=== AIM OF THE EXERCISE ===
The output is the line holding "Channels.write_reg k address value" and all lines after it to the end of the records below; restate them unchanged and add nothing.

(INFORMATION GIVEN)

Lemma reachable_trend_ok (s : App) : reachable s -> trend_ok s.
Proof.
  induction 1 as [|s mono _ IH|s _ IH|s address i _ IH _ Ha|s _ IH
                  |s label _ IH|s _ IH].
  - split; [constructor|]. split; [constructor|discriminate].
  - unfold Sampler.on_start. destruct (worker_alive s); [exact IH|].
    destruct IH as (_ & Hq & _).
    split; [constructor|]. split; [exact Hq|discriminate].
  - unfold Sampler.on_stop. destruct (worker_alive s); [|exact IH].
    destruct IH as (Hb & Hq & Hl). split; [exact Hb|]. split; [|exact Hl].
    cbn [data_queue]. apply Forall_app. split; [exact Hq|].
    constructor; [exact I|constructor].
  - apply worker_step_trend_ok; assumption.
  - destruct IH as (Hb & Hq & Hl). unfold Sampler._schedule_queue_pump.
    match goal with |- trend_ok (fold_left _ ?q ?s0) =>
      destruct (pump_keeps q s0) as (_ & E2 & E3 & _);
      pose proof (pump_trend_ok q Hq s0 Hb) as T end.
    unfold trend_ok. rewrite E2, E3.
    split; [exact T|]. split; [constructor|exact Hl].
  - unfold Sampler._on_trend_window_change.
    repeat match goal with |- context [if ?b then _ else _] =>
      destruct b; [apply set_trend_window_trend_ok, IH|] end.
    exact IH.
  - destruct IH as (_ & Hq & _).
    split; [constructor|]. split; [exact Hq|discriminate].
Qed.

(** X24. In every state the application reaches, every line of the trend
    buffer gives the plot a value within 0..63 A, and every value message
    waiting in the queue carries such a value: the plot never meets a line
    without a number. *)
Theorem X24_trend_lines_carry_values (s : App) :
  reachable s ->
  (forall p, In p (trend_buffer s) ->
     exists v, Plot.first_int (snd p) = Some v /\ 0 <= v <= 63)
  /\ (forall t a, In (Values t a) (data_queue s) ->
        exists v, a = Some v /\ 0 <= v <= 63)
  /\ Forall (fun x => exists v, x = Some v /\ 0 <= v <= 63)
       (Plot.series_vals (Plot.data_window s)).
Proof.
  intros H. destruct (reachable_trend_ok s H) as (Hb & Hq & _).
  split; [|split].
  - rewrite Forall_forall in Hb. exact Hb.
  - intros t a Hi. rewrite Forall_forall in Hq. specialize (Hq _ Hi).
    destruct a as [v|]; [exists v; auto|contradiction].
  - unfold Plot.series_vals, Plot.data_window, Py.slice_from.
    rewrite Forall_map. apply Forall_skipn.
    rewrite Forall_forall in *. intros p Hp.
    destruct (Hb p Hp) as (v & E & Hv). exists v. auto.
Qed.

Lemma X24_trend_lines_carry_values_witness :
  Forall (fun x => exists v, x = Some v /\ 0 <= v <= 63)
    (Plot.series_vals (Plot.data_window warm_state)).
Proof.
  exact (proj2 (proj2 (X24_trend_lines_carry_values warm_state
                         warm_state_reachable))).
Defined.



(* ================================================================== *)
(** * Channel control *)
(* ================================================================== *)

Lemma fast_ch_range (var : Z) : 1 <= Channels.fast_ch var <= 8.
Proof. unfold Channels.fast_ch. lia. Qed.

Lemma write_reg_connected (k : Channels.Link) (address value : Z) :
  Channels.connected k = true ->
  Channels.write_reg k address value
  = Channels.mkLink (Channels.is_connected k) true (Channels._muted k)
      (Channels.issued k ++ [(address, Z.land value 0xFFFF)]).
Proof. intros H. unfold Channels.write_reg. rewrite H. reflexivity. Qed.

(End INFORMATION GIVEN)

=== FINAL ANSWER ===
  Channels.write_reg k address value
  = Channels.mkLink (Channels.is_connected k) true (Channels._muted k)
      (Channels.issued k ++ [(address, Z.land value 0xFFFF)]).
Proof. intros H. unfold Channels.write_reg. rewrite H. reflexivity. Qed.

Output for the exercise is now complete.